CJ's Sports Bar offers seductive chicken wings.

Published April 9, 2009

Jacob Houska

Covered in a glistening orange glow, lying completely naked next to a bathtub of bleu cheese, eight chicken wings are gazing tenderly into my eyes, longing to be inside me.

A concerned waitress approaches and asks to refill my Pepsi. I look at the Pepsi, and notice it is almost full. Then, slowly awakening from my trance, I realize she is merely seeing if I am breathing. I grunt in her direction and point at my Pepsi, and she slowly dribbles from her pitcher into my cup.

I glance around the room after she leaves, noticing two huge TVs on each side of me and a massive TV in front. The National Title game is on, and the University of North Carolina-Chapel Hill is desecrating Michigan State University. Normally I would care, but not right not now.

Right now I am staring at the juiciest, most beautiful wings I've ever seen.

We don't bother with foreplay. Without hassling to adhere to laws of public decency, I dive in.

Predictably, our love affair quickly fizzles after we realize that our attraction is purely physical. Besides, I explained, I don't usually go for wings that are so severely overweight.

After our break-up, I was curious to meet the creators of the love of my life. I asked my waitress to summon the owners, and to my surprise, out walked a dude not much older than me, wearing a backwards hat. With eyes full of childlike wonder, I asked questions about how the magic happened.

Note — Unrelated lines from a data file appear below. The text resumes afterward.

Lemma OwnershipScope_init_owner own new :
  is_identity new = true →
  (∃ ev, ControlStateEvent_scope ev = Ok own) →
  ∃ o, OwnershipScope_init (PStr (os_cluster_id own)) (PStr (os_resource_kind own))
         (PStr (os_resource_id own)) (PStr new) (PInt (os_epoch own)) = Ok o.
Proof.
  intros Hn [ev Hs]. unfold ControlStateEvent_scope, OwnershipScope_init, Availability._identity,
    _positive_integer in *. res_inv.
  match goal with H : Availability._resource_kind _ = Ok _ |- _ =>
    apply Availability._resource_kind_ok in H as ([= <-] & ? & ?) end.
  eexists. res_eval. rewrite (bind_Ok _ _ (ev_resource_kind ev))
    by (by apply Availability._resource_kind_PStr). by res_eval.
Qed.

Section Facts.
Context {S : Type}.
Implicit Types (self : Coordinator S) (s : S).

Lemma Coordinator_init_minimum (provider : Provider S) caps m self :
  Coordinator_init provider caps m = Ok self → 2 <= co_minimum self <= MAX_REPLICA_IDS.
Proof.
  unfold Coordinator_init. intros H. res_inv. unfold _MAX_REPLICAS, MAX_REPLICA_IDS in *. lia.
Qed.

Lemma _validate_ack_ok self ev x ack :
  _validate_ack self ev x = Ok ack
  → x = Inst ack ∧ AcknowledgedOn ev ack (co_capabilities self) (co_minimum self).
Proof.
  unfold _validate_ack. intros H. destruct x as [k|]; res_inv.
  match goal with H : validate_replication_acknowledgement _ _ _ _ = Ok _ |- _ =>
    apply validate_accepted in H as (? & ? & ? & ? & ? & ? & ? & ? & Ha & _); [|done] end.
  by simplify_eq.
Qed.

Lemma _validate_ack_run self ev ack :
  AcknowledgedOn ev ack (co_capabilities self) (co_minimum self) →
  _validate_ack self ev (Inst ack) = Ok ack.
Proof. intros Ha. unfold _validate_ack. by rewrite (validate_complete _ _ _ _ Ha). Qed.

Lemma _validate_ack_raises self ev x :
  1 <= co_minimum self <= MAX_REPLICA_IDS →
  raises_only DependencyUnavailable (_validate_ack self ev x).
Proof.
  intros Hm. unfold _validate_ack. destruct x as [k|]; [|apply raises_only_throw].
  destruct (validate_total ev k (co_capabilities self) _ Hm) as [d ->]. simpl. raises_tac.
Qed.

(** The acknowledgement a takeover works with: the provider's answer to the
    append, or the one the caller supplies. *)
Definition collected self (ev : ControlStateEvent)
    (given : option (dyn ReplicationAcknowledgement)) s s1 (ack : ReplicationAcknowledgement)
  : Prop :=
  match given with
  | None => co_append self s ev = (s1, Returns (Inst ack))
  | Some x => s1 = s ∧ x = Inst ack
  end
  ∧ AcknowledgedOn ev ack (co_capabilities self) (co_minimum self).

Lemma append_iff self ev s s1 ack :
  append self (Inst ev) s = (s1, Ok ack) ↔ collected self ev None s s1 ack.
Proof.
  unfold append, collected. rewrite lift_bind_ok. split.
  - intros (? & [= <-] & H). apply lift_bind_ok in H as (? & Hv & H).
    apply call_bind_ok in H as (s2 & k & Hc & [= -> H]).
    by apply _validate_ack_ok in H as [-> ?].
  - intros [Hc Ha]. exists ev. split; [done|]. apply lift_bind_ok. exists tt.
    split; [apply require_true, Z.eqb_eq; by destruct Ha as [_ [_ ?] _ _ _ _ _]|].
    apply call_bind_ok. exists s1, (Inst ack). split; [done|]. unfold lift.
    by rewrite _validate_ack_run.
Qed.

Lemma collect_iff self ev given s s1 ack :
  match given with
  | None => append self (Inst ev)
  | Some a => lift (_validate_ack self ev a)
  end s = (s1, Ok ack) ↔ collected self ev given s s1 ack.
Proof.
  destruct given as [x|]; [|apply append_iff]. unfold lift, collected. split.
  - intros [= -> H]. by apply _validate_ack_ok in H as [-> ?].
  - intros [[-> ->] Ha]. by rewrite _validate_ack_run.
Qed.

(** The events of a page, as the coordinator must find them. *)
Definition ordered_page self (cluster : string) (after : Z) (evs : list ControlStateEvent) : Prop :=
  Forall (λ ev, ev_cluster_id ev = cluster
                ∧ ev_protocol_version ev = cap_protocol_version (co_capabilities self)) evs
  ∧ StronglySorted Z.lt (after :: (ev_sequence <$> evs)).

Lemma check_page_ok self cluster after events evs :
  check_page self cluster after events = Ok evs
  ↔ events = Inst <$> evs ∧ ordered_page self cluster after evs.
Proof.
  unfold ordered_page. revert after evs.
  induction events as [|[ev|] events IH]; intros after evs; simpl.
  - split; [intros [= <-]; by repeat constructor|]. intros [H _]. by destruct evs.
  - split.
    + intros H. res_inv. to_prop. apply IH in Hok0 as (-> & Hf & Hs).
      apply String.eqb_eq in H. split; [done|]. split; [by constructor|].
      simpl. constructor; [done|]. apply StronglySorted_inv in Hs as [Hs Hall].
      constructor; [done|]. eapply List.Forall_impl; [|exact Hall]. simpl. lia.
    + intros (He & Hf & Hs). destruct evs as [|e evs]; [done|]. simpl in He. simplify_eq.
      apply Forall_cons in Hf as [[Hc Hv] Hf]. simpl in Hs.
      apply StronglySorted_inv in Hs as [Hs Hall]. apply Forall_cons in Hall as [Hlt _].
      rewrite bind_Ok with (a := tt).
      2:{ apply require_true. rewrite Hc, Hv, String.eqb_refl, Z.eqb_refl. simpl.
          by apply negb_true_iff, Z.leb_gt. }
      erewrite bind_Ok by (by apply IH). done.
  - split; [done|]. intros [H _]. by destruct evs.
Qed.

Lemma check_page_raises self cluster after events :
  raises_only DependencyUnavailable (check_page self cluster after events).
Proof.
  revert after. induction events as [|[ev|] events IH]; intros after; simpl; raises_tac; apply IH.
Qed.
End Facts.

Section Prepare.
Context {S : Type}.
Implicit Types (self : Coordinator S) (s : S).

(** A prepared attempt, step by step. *)
Lemma prepare_takeover_ok self own ev new given s s' a :
  prepare_takeover self (Inst own) (Inst ev) (PStr new) given s = (s', Ok a) →
  ControlStateEvent_scope ev = Ok own ∧ is_identity new = true
  ∧ ∃ s1, collected self ev given s s1 (at_acknowledgement a)
    ∧ co_fence self s1 own = (s', Returns (Inst (at_fence_receipt a)))
    ∧ evaluate_takeover (Inst own) (PStr new) (Inst ev) (Inst (at_acknowledgement a))
        (Inst (at_fence_receipt a)) (Some (Inst (co_capabilities self)))
        (PInt (co_minimum self)) = Ok (at_decision a)
    ∧ at_ownership a = own ∧ at_event a = ev ∧ at_new_owner_id a = new.
Proof.
  unfold prepare_takeover. intros H. simpl in H. rewrite !lift_bind_ok in H.
  destruct H as (? & [= <-] & H). rewrite lift_bind_ok in H. destruct H as (? & [= <-] & H).
  rewrite lift_bind_ok in H. destruct H as (scope & Hs & H).
  rewrite lift_bind_ok in H. destruct H as (? & Heq%require_ok & H).
  apply bool_decide_eq_true in Heq as ->.
  rewrite lift_bind_ok in H. destruct H as (? & _ & H).
  rewrite lift_bind_ok in H. destruct H as (o & Ho & H).
  apply eff_bind_ok in H as (s1 & ack & Hack%collect_iff & H).
  apply call_bind_ok in H as (s2 & f & Hf & H).
  rewrite lift_bind_ok in H. destruct H as (r & Hr & H). destruct f as [f|]; [|done].
  injection Hr as ->. rewrite lift_bind_ok in H. destruct H as (d & Hd & [= -> H]).
  unfold Attempt_init, _required_text in H. res_inv.
  unfold OwnershipScope_init, Availability._identity in Ho. res_inv. by eauto 10.
Qed.

Lemma prepare_takeover_run self own ev new given s s1 s' ack f :
  1 <= co_minimum self <= MAX_REPLICA_IDS →
  ControlStateEvent_scope ev = Ok own → is_identity new = true →
  collected self ev given s s1 ack → co_fence self s1 own = (s', Returns (Inst f)) →
  ∃ a, prepare_takeover self (Inst own) (Inst ev) (PStr new) given s = (s', Ok a).
Proof.
  intros Hm Hs Hn Hc Hf.
  destruct (evaluate_takeover_total own (PStr new) ev ack f (co_capabilities self) _ Hm Hs) as [d Hd].
  destruct (OwnershipScope_init_owner own new Hn (ex_intro _ ev Hs)) as [o Ho].
  assert (_required_text "new_owner_id is required" (PStr new) = Ok new) as Ht.
  { apply check_str_PStr. by destruct new. }
  exists (mk_Attempt own new ev ack f d). unfold prepare_takeover.
  rewrite !lift_bind_run. simpl. rewrite lift_bind_run. simpl. rewrite lift_bind_run, Hs.
  rewrite lift_bind_run, bool_decide_eq_true_2 by done. simpl.
  rewrite lift_bind_run, Ht, lift_bind_run, Ho.
  apply eff_bind_ok. exists s1, ack. split; [by apply collect_iff|].
  apply call_bind_ok. exists s', (Inst f). split; [done|].
  rewrite lift_bind_run, lift_bind_run, Hd. unfold lift, Attempt_init. simpl.
  rewrite Ht. simpl. rewrite Ho. simpl. rewrite Hs. simpl. by rewrite bool_decide_eq_true_2.
Qed.

End Prepare.

(** ** Theorems *)

Section Theorems.
Context {S : Type}.
Implicit Types (self : Coordinator S) (s : S).

(** An append reports success only with the event's own durable evidence.
    It returns an acknowledgement exactly when the provider answered this event
    with it and it is accepted: same event, cluster, epoch, sequence, protocol and
    provider, durable, on the minimum number of recognised data replicas.  Every
    failure, whatever the provider raised or returned, is reported as
    [DependencyUnavailable], and an event of another protocol version never
    reaches the provider. *)
Theorem append_evidence_iff (provider : Provider S) caps m self ev s :
  Coordinator_init provider caps m = Ok self →
  (∀ s' ack, append self (Inst ev) s = (s', Ok ack)
     ↔ co_append self s ev = (s', Returns (Inst ack))
       ∧ AcknowledgedOn ev ack (co_capabilities self) (co_minimum self))
  ∧ raises_only DependencyUnavailable (append self (Inst ev) s).2
  ∧ (ev_protocol_version ev ≠ cap_protocol_version (co_capabilities self) →
     (append self (Inst ev) s).1 = s).
Proof.
  intros Hm%Coordinator_init_minimum. split; [intros s' ack; apply append_iff|].
  unfold append. rewrite lift_bind_run. simpl. rewrite lift_bind_run.
  destruct (Z.eqb_spec (ev_protocol_version ev) (cap_protocol_version (co_capabilities self)))
    as [Hv|Hv]; simpl; [|by split; [apply raises_only_throw|]].
  split; [|done].
  match goal with |- context [(call ?op ?f ≫= ?k) s] =>
    destruct (call_bind_run op f k s) as (e' & He & ->) end.
  destruct (co_append self s ev).2; simpl;
    [apply _validate_ack_raises; lia|intros ? [= <-]; done..].
Qed.

(** What a read returns.  A page is returned exactly when the arguments are
    in bounds and the provider answered with a tuple of at most [limit] events,
    all of the cluster and the protocol version, with sequence numbers strictly
    increasing and all above the cursor; the page is the provider's, unchanged.
    With arguments in bounds every failure is [DependencyUnavailable]. *)
Theorem read_page_iff self cluster after limit s :
  (∀ s' evs, read self (PStr cluster) (PInt after) (PInt limit) s = (s', Ok evs)
     ↔ cluster ≠ "" ∧ 0 <= after <= _MAX_CURSOR ∧ 1 <= limit <= _MAX_READ_LIMIT
       ∧ co_read self s cluster after limit = (s', Returns (Some (Inst <$> evs)))
       ∧ zlen evs <= limit ∧ ordered_page self cluster after evs)
  ∧ (cluster ≠ "" ∧ 0 <= after <= _MAX_CURSOR ∧ 1 <= limit <= _MAX_READ_LIMIT →
     raises_only DependencyUnavailable (read self (PStr cluster) (PInt after) (PInt limit) s).2).
Proof.
  unfold read, _required_text, _cursor, _limit. split.
  - intros s' evs. rewrite lift_bind_ok. split.
    + intros (c & [[= <-] Hc]%check_str_ok & H). apply lift_bind_ok in H as (z & Hz & H).
      apply lift_bind_ok in H as (b & Hb & H). apply check_int_ok in Hz as [[= <-] ?], Hb as [[= <-] ?].
      apply call_bind_ok in H as (s1 & [l|] & Hr & H); [|done].
      apply lift_bind_ok in H as (? & Hl%require_ok & [= -> H]).
      apply check_page_ok in H as [-> ?]. apply negb_true_iff, String.eqb_neq in Hc.
      apply Z.leb_le in Hl. unfold zlen in *. rewrite length_fmap in Hl.
      by repeat (split; [done|]).
    + intros (Hc & Ha & Hb & Hr & Hl & Hp). exists cluster. split.
      { apply check_str_PStr. by apply negb_true_iff, String.eqb_neq. }
      apply lift_bind_ok. exists after. split; [by apply check_int_PInt|].
      apply lift_bind_ok. exists limit. split; [by apply check_int_PInt|].
      apply call_bind_ok. exists s', (Some (Inst <$> evs)). split; [done|].
      apply lift_bind_ok. exists tt. split.
      { apply require_true, Z.leb_le. unfold zlen in *. by rewrite length_fmap. }
      unfold lift. f_equal. by apply check_page_ok.
  - intros (Hc & Ha & Hb). rewrite lift_bind_run, check_str_PStr
      by (by apply negb_true_iff, String.eqb_neq).
    rewrite lift_bind_run, check_int_PInt by done. rewrite lift_bind_run, check_int_PInt by done.
    match goal with |- context [(call ?op ?f ≫= ?k) s] =>
      destruct (call_bind_run op f k s) as (e' & He & ->) end.
    destruct (co_read self s cluster after limit).2 as [[l|]| |]; simpl;
      [|apply raises_only_throw|intros ? [= <-]; done..].
    rewrite lift_bind_run. unfold require. destruct (_ <=? _); simpl;
      [apply check_page_raises|apply raises_only_throw].
Qed.
(** What a prepared takeover means.  With an identity for the new owner, an
    attempt is returned exactly when the event is about this ownership, accepted
    evidence was collected and the provider then returned a fence receipt; the
    attempt records exactly these, and its decision allows the takeover exactly
    when the evidence satisfies the takeover contract. *)
Theorem prepare_takeover_iff (provider : Provider S) caps m self own ev new given s :
  Coordinator_init provider caps m = Ok self → is_identity new = true →
  (∀ s', (∃ a, prepare_takeover self (Inst own) (Inst ev) (PStr new) given s = (s', Ok a))
     ↔ ControlStateEvent_scope ev = Ok own
       ∧ ∃ s1 ack f, collected self ev given s s1 ack
           ∧ co_fence self s1 own = (s', Returns (Inst f)))
  ∧ ∀ s' a, prepare_takeover self (Inst own) (Inst ev) (PStr new) given s = (s', Ok a) →
      (∃ s1, collected self ev given s s1 (at_acknowledgement a)
         ∧ co_fence self s1 own = (s', Returns (Inst (at_fence_receipt a))))
      ∧ at_ownership a = own ∧ at_event a = ev ∧ at_new_owner_id a = new
      ∧ (td_allowed (at_decision a) = true
         ↔ TakeoverEvidence own new ev (at_acknowledgement a) (at_fence_receipt a)
             (co_capabilities self) (co_minimum self)).
Proof.
  intros Hm%Coordinator_init_minimum Hn. split.
  - intros s'. split.
    + intros (a & (Hs & _ & s1 & Hc & Hf & _)%prepare_takeover_ok). by eauto 10.
    + intros (Hs & s1 & ack & f & Hc & Hf).
      eapply prepare_takeover_run; [|done..]. lia.
  - intros s' a (Hs & _ & s1 & Hc & Hf & Hd & Ho & He & Hnew)%prepare_takeover_ok.
    split; [by eauto|]. split_and!; [done..|]. split.
    + intros Hal. destruct (evaluate_takeover_sound _ _ _ _ _ _ _ _ Hd Hal)
        as (? & ? & ? & ? & ? & ? & ? & ? & ? & ? & ? & ? & ? & ? & Hev & _). by simplify_eq/=.
    + intros Hev. erewrite evaluate_takeover_complete in Hd by (exact Hev || done).
      by injection Hd as <-.
Qed.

Ty and Ashley Moore are both recent MU graduates. They bought CJ's less than a month ago. Ty took over the restaurant because of love, not money, he explained. I could taste his passion, I told him; easily the most awkward thing I've ever said.

He gulped his beer, looked at the TV and made fun of Roy Williams. We soon began talking about how a normal guy becomes a restaurant owner at a relatively young age.

"Growing up in Columbia I always wanted to have my own local sports bar," he explained. "So when I heard the old owners wanted to sell it I wrote them an email and they liked it, for whatever reason."

Wanting to buy a sports bar is one thing, but talking your wife into it is a whole other ballgame.

"I hated chicken wings until about a year ago," Ashley, who also works for the Mizzou Alumni Association, said from across the room. Ty shook his head and said that before it all started, he realized he had his work cut out. But lucky for him, his wife came to CJ's for a going away party and tried the wings no one could shut up about.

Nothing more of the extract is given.